Such statements have nothing to do with the
reality of the workplace. The Redford
government speaks of "shared responsibility" while it uses the state
machinery to permit employers to act with impunity. The E. Coli
outbreak at
XL Foods in Brooks, Alberta put the lie to this fairy tale about
"shared responsibility." Relentless speed-up, insufficient training and
a toxic environment where workers were pushed to process as much
product
as possible in the shortest possible time severely impacted not only
the workers but those who became seriously ill as a result. Through
their union the workers at Lakeside put forward many proposals
regarding line speed, training and other matters. But the provincial
government would not even agree to hold a
public inquiry, much less restrict the monopolies from endangering the
health and safety of workers and all Canadians. Now it turns out that
inspectors were officially instructed to ignore problems which endangered the
health of Canadians. Instead of being held to account, they say their
instructions were "misunderstood." Nobody is confused that the new
penalties for violations are designed to apply to the workers, not the
employers and not those responsible for the actions of state agents.
As much as workers fight for and want safe
workplaces, they do not control the pace of production in workplaces or
the planning and pace of construction at building sites. The owners
control production and the government has the responsibility to hold
them to account for safety. Instituting on-the-spot fines
and targeting individual workers will not make workplaces safer. Safety
will be made an issue of discipline and the punishment of individual
workers, rather than addressing the actual safety violations. How will
this give rise to safe work
sites? Workers already have a lot of experience that criminalizing
workers does not lead to safer workplaces.
The Alberta Federation of Labour opposes bringing
in regulations to fine workers for safety violations. Gil McGowan,
president of the Alberta Federation of Labour, said: "At the end of the
day, workplace safety is primarily the responsibility of employers and
government as regulators." McGowan pointed out
that under existing legislation, companies can be fined as much as
$500,000 through the courts for a serious first offence.

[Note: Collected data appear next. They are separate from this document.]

(* ===== verification/Admin.v ===== *)
(** * Routing and the administration server: [cmd/proxy/main.go] and
    [internal/api/server.go]

    The routes of the administration server that the program starts, with its
    remaining handlers, and those of the control API's server. gorilla/mux is the
    class [Mux]: on a clean path the first route with the request's method and path
    is taken. The state behind the handlers is the one of [Proxy]. *)

From S2P Require Import Prelude Float64 GoStr Encoding Types.
From S2P Require Json Config Confidence Engine Pipeline Proxy.
Import Proxy (served, Reply, Forward, Dead, Aborted, writeJSON, Object, Lines, Page, NoBody).

#[local] Open Scope string_scope.
#[local] Open Scope Z_scope.

(** ** Routes *)

Inductive segment : Type := Seg (s : string) | Id.
(** A route without methods takes any. *)
Record route (A : Type) : Type := mkRoute { methods : list string; pattern : list segment; handler : A }.
Arguments mkRoute {A}.
Arguments methods {A}.
Arguments pattern {A}.
Arguments handler {A}.

(** The values of the variables of a pattern that matches the path. *)
Fixpoint match_pattern (p : list segment) (path : list string) : option (list string) :=
  match p, path with
  | [], [] => Some []
  | Seg s :: p, t :: path => if String.eqb s t then match_pattern p path else None
  | Id :: p, t :: path => cons t <$> match_pattern p path
  | _, _ => None
  end.
Definition match_route {A} (meth : string) (path : list string) (r : route A) : option (A * list string) :=
  if match methods r with [] => true | ms => existsb (String.eqb meth) ms end then pair (handler r) <$> match_pattern (pattern r) path else None.

Inductive routed (A : Type) : Type :=
| Found (a : A) (vars : list string)
| MethodMismatch
| NotFound
| Redirect (path : string).
Arguments Found {A}.
Arguments MethodMismatch {A}.
Arguments NotFound {A}.
Arguments Redirect {A}.

(** A path that mux leaves as it is. *)
Definition clean_segment (s : string) : Prop := s <> "" /\ s <> "." /\ s <> ".." /\ Contains s "/" = false.
Fixpoint path_of (segs : list string) : string := match segs with [] => "" | s :: segs => "/" ++ s ++ path_of segs end.

Class Mux : Type := { Route : forall {A : Type}, list (route A) -> string -> string -> routed A }.
Class MuxLaws `{Mux} : Prop := {
  route_first : forall A (table : list (route A)) meth segs,
    segs <> [] -> Forall clean_segment segs ->
    match first_some (match_route meth segs) table with
    | Some (a, vars) => Route table meth (path_of segs) = Found a vars
    | None => Route table meth (path_of segs) = NotFound \/ Route table meth (path_of segs) = MethodMismatch
    end
}.
(** ** Requests *)

(** Decoding a value into a struct with these fields and no others
    ([DisallowUnknownFields]); [readJSONStrict] is [strict] of [Decode]. *)
Definition strict `{Unicode} {A} (fields : list string) (decode : list (string * json) -> option A) (v : json) : option A :=
  l ← as_members v;
  if forallb (fun p => existsb (EqualFold (fst p)) fields) l then decode l else None.

(** A field behind a pointer, or one whose nil is told from empty. *)
Definition optional `{Unicode} {A} (decode : json -> option A) (name : string) (l : list (string * json)) : option (option A) :=
  member (fun v => Some <$> decode v) name None l.
Definition as_bool (v : json) : option bool := match v with JBool b => Some b | _ => None end.

(** A value of a [map[string]interface{}]; equal keys: the last wins. *)
Fixpoint to_any (v : json) : any :=
  match v with
  | JNull => ANull
  | JBool b => ABool b
  | JNumber t => AFloating (number_value t)
  | JString s => AString s
  | JArray l => ASeq (map to_any l)
  | JObject l => AMap (map (fun p => (fst p, to_any (snd p))) l)
  end.
Definition as_any_map (v : json) : option (gmap string any) :=
  match as_map v with Some m => Some (fmap (M := gmap string) to_any m) | None => None end.

(** [getQueryInt]: the parameter as an [int], or the default. *)
Definition getQueryInt (query : string -> string) (name : string) (def : Z) : Z :=
  if String.eqb (query name) "" then def else default def (ParseInt (query name)).

(** ** Answers *)

Record patchRecord : Type := mkPatch {
  p_ID : string; p_Name : string; p_Description : string; p_CVE : string; p_Severity : string;
  p_Rules : list RuleConfig.t; p_Status : string; p_CreatedAt : Z; p_DeployedAt : Z
}.

Record coverageItem : Type := mkCoverage {
  PatchID : string; PatchName : string; c_CVE : string; c_Severity : string; c_Status : string; RulesCount : Z
}.

Record maskedConfig : Type := mkMasked {
  m_sites : list SiteConfig.t; m_rules : list RuleConfig.t; m_logging : LoggingConfig.t; m_tls : TLSConfig.t;
  m_admin : Z * bool * bool * Z; m_redis : bool * string * Z * Z * Z; m_ml : MLConfig.t; m_db : string * Z * Z
}.

(** What an answer's [data] holds, with its [meta] total and page, or the
    error; [Raw] is an answer that is not JSON. *)
Inductive payload : Type :=
| Failure (code : string) (msg : text)
| Fields (l : list (string * text))
| Site (s : SiteConfig.t)
| Sites (l : list SiteConfig.t) (total page : Z)
| RuleOf (r : RuleConfig.t)
| RulesOf (l : list RuleConfig.t) (total page : Z)
| Tested (d : Rules.Decision)
| Bulk (created updated : Z) (errors : list text)
| Patch (p : patchRecord)
| Patches (l : list patchRecord) (total page : Z)
| Coverage (total patched unpatched : Z) (pct : f64) (deployed draft : list coverageItem)
| Masked (c : maskedConfig)
| Validity (valid : bool) (errors : list text)
| Diff (has_changes : bool) (fields : list string)
| Raw (s : string).

Definition response : Type := Z * payload.

Definition writeOK (p : payload) : response := (200, p).
Definition writeCreated (p : payload) : response := (201, p).
Definition writeErr (status : Z) (code : string) (msg : text) : response := (status, Failure code msg).
Definition writeBadRequest (msg : text) : response := writeErr 400 "BAD_REQUEST" msg.
Definition writeUnauthorized : response := writeErr 401 "UNAUTHORIZED" (lit "authentication required").
Definition writeForbidden : response := writeErr 403 "FORBIDDEN" (lit "access denied").
Definition writeNotFound (msg : string) : response := writeErr 404 "NOT_FOUND" (lit msg).
Definition writeConflict (msg : string) : response := writeErr 409 "CONFLICT" (lit msg).
Definition writeInternalErr : response := writeErr 500 "INTERNAL_ERROR" (lit "internal server error").

(** ** Changes of the configuration *)

(** The eight sections the API changes. *)
Definition set_main (sites : list SiteConfig.t) (rules : list RuleConfig.t) (ml : MLConfig.t) (redis : RedisConfig.t)
    (db : DBConfig.t) (logging : LoggingConfig.t) (tls : TLSConfig.t) (admin : AdminConfig.t) (c : Config.t) : Config.t :=
  Config.mk (Config.filePath c) sites rules ml redis db logging tls admin (Config.JWT c) (Config.OAuth c) (Config.GraphQL c)
    (Config.MTLS c) (Config.WebSocket c) (Config.SIEM c) (Config.RewriteRules c) (Config.SQLI c)
    (Config.XSS c) (Config.RCE c) (Config.DDoS c) (Config.Protocol c) (Config.Bot c) (Config.APIProtect c)
    (Config.Upload c) (Config.Credential c) (Config.Geo c) (Config.RateLimit c) (Config.Session c)
    (Config.Reputation c) (Config.RulesCfg c) (Config.CAPTCHA c) (Config.RespInspect c) (Config.SOAP c)
    (Config.GRPC c) (Config.Prometheus c) (Config.JA3 c) (Config.Behavioral c) (Config.WASM c)
    (Config.Desync c) (Config.Adaptive c) (Config.EBPF c) (Config.ParserHardening c) (Config.ShadowMode c)
    (Config.LearningMode c) (Config.Performance c).
Definition set_sites (l : list SiteConfig.t) (c : Config.t) : Config.t :=
  set_main l (Config.Rules c) (Config.ML c) (Config.Redis c) (Config.DB c) (Config.Logging c) (Config.TLS c) (Config.Admin c) c.
Definition set_rules (l : list RuleConfig.t) (c : Config.t) : Config.t :=
  set_main (Config.Sites c) l (Config.ML c) (Config.Redis c) (Config.DB c) (Config.Logging c) (Config.TLS c) (Config.Admin c) c.

Definition is_site (name : string) (s : SiteConfig.t) : bool := String.eqb (SiteConfig.Name s) name.
Definition is_rule (id : string) (r : RuleConfig.t) : bool := String.eqb (RuleConfig.ID r) id.

(** A change of the first site or rule of a name; without one nothing changes. *)
Definition edit_site (name : string) (f : SiteConfig.t -> SiteConfig.t) (c : Config.t) : Config.t :=
  set_sites (default (Config.Sites c) (update_first (is_site name) f (Config.Sites c))) c.
Definition edit_rule (id : string) (f : RuleConfig.t -> RuleConfig.t) (c : Config.t) : Config.t :=
  set_rules (default (Config.Rules c) (update_first (is_rule id) f (Config.Rules c))) c.
Definition remove_site (name : string) (c : Config.t) : Config.t :=
  set_sites (default (Config.Sites c) (delete_first (is_site name) (Config.Sites c))) c.
Definition remove_rule (id : string) (c : Config.t) : Config.t :=
  set_rules (default (Config.Rules c) (delete_first (is_rule id) (Config.Rules c))) c.

(** The engine's rule for a configured rule; it is compiled when it is stored. *)
Definition engine_rule (r : RuleConfig.t) : Rules.Rule :=
  Rules.mkRule (RuleConfig.ID r) (RuleConfig.Name r) (RuleConfig.Enabled r) (RuleConfig.Severity r) (RuleConfig.Action r)
    (RuleConfig.Priority r) (RuleConfig.Field r) (RuleConfig.Operator r) (RuleConfig.Value r) (RuleConfig.Transform r) None.

(** ** Handlers *)

(** Decoding a [config.Config] from JSON with no unknown fields and from YAML,
    over the zero configuration; printing one as YAML. *)
Class ConfigCodec : Type := {
  config_of_json : string -> option Config.t;
  config_of_yaml : string -> option Config.t;
  yaml_marshal : Config.t -> option string
}.

Record Handlers (S : Type) : Type := mkHandlers {
  configMgr : Manager S;
  world : S;
  ruleEngine : Rules.Engine;
  patches : list patchRecord
}.
Arguments mkHandlers {S}.
Arguments configMgr {S}.
Arguments world {S}.
Arguments ruleEngine {S}.
Arguments patches {S}.

Record createSiteRequest : Type := mkCreateSite {
  cs_Name : string; cs_Domains : list string; cs_OriginURL : string; cs_Port : Z; cs_RuleProfile : string;
  cs_TLS : bool; cs_WAFEnabled : bool
}.
Record updateSiteRequest : Type := mkUpdateSite {
  us_Domains : option (list string); us_OriginURL : option string; us_Port : option Z; us_TLS : option bool;
  us_WAFEnabled : option bool
}.
(** A nil [Transform], [Tags] or [Params] is [None]. *)
Record createRuleRequest : Type := mkRuleRequest {
  r_ID : string; r_Name : string; r_Description : string; r_Severity : string; r_Action : string; r_Phase : string;
  r_Priority : Z; r_Field : string; r_Operator : string; r_Value : string; r_Transform : option (list string);
  r_Tags : option (list string); r_Params : option (gmap string any)
}.
Record testRuleRequest : Type := mkTestRequest {
  t_Rule : createRuleRequest; t_Field : string; t_Value : string; t_Path : string; t_Method : string; t_IP : string;
  t_Host : string
}.
Record createPatchRequest : Type := mkPatchRequest {
  q_Name : string; q_Description : string; q_CVE : string; q_Severity : string; q_Rules : list createRuleRequest
}.

Section requests.
Context `{Unicode}.

Definition decode_createSite : json -> option createSiteRequest :=
  strict ["name"; "domains"; "origin_url"; "port"; "rule_profile"; "tls"; "waf_enabled"] (fun l =>
    name ← member as_string "name" "" l; domains ← member as_strings "domains" [] l;
    origin ← member as_string "origin_url" "" l; port ← member as_int64 "port" 0 l;
    profile ← member as_string "rule_profile" "" l; tls ← member as_bool "tls" false l;
    waf ← member as_bool "waf_enabled" false l;
    Some (mkCreateSite name domains origin port profile tls waf)).

Definition decode_updateSite : json -> option updateSiteRequest :=
  strict ["domains"; "origin_url"; "port"; "tls"; "waf_enabled"] (fun l =>
    domains ← optional as_strings "domains" l; origin ← optional as_string "origin_url" l;
    port ← optional as_int64 "port" l; tls ← optional as_bool "tls" l; waf ← optional as_bool "waf_enabled" l;
    Some (mkUpdateSite domains origin port tls waf)).

Definition decode_createRule : json -> option createRuleRequest :=
  strict ["id"; "name"; "description"; "severity"; "action"; "phase"; "priority"; "field"; "operator"; "value";
          "transform"; "tags"; "params"] (fun l =>
    id ← member as_string "id" "" l; name ← member as_string "name" "" l;
    description ← member as_string "description" "" l; severity ← member as_string "severity" "" l;
    action ← member as_string "action" "" l; phase ← member as_string "phase" "" l;
    priority ← member as_int64 "priority" 0 l; field ← member as_string "field" "" l;
    operator ← member as_string "operator" "" l; value ← member as_string "value" "" l;
    transform ← optional as_strings "transform" l; tags ← optional as_strings "tags" l;
    params ← optional as_any_map "params" l;
    Some (mkRuleRequest id name description severity action phase priority field operator value transform tags params)).

Definition zero_ruleRequest : createRuleRequest := mkRuleRequest "" "" "" "" "" "" 0 "" "" "" None None None.
Definition as_ruleRequests (v : json) : option (list createRuleRequest) :=
  match v with JArray l => mapM decode_createRule l | _ => None end.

Administrative penalties under Bill 6 have a maximum of $10,000 per
occurrence per day for
high-risk non-compliance. McGowan expressed concern that these
administrative penalties will replace full legal prosecutions against
companies that break the law.
With the use of on-the-spot fines to target
workers for safety violations, the responsibility is being shifted onto
the workers. Workers already have a lot of experience with how pressure
is exerted on them not to report injuries on the job. This is done both
with the carrot and the stick, using "reward" systems
for no lost-time injuries on one hand and the humiliation and
discipline of workers who
suffer an injury on the other. In no way has this led to safer
workplaces. The
necessity for safe and healthy conditions is denied and what is denied
above all is the key role of the workers' collectives and defence
organizations to bring the human factor into play
to sort out how to make workplaces and industries safe.
During the week of October 15, only one week
before this legislation was introduced, five workers died in five days
in workplace accidents in the province. The deaths of these workers is
a tragic loss to their families, friends, workmates and communities.
Working people want to eliminate the unsafe conditions
that give rise to such loss of life and tragedies. A spokesperson for
Occupational Health and Safety, quoted in the media said the incidents
are not related but appear to be a "tragic coincidence." There have
been 103 workers killed on the job so far this year in Alberta.
Seventy-eight workers lost their lives in workplace
related accidents in 2011. To declare that these deaths are unrelated
is a way of declaring the problem "unknowable" and to refuse to hold
the oil and gas and construction
monopolies and all employers to account for the loss of the lives
and limbs of the workers they employ.
Workers reject with contempt the manipulation of the
very real concern about health and safety to serve the striving for
profits and
attempts to criminalize workers' right to healthy and safe workplaces.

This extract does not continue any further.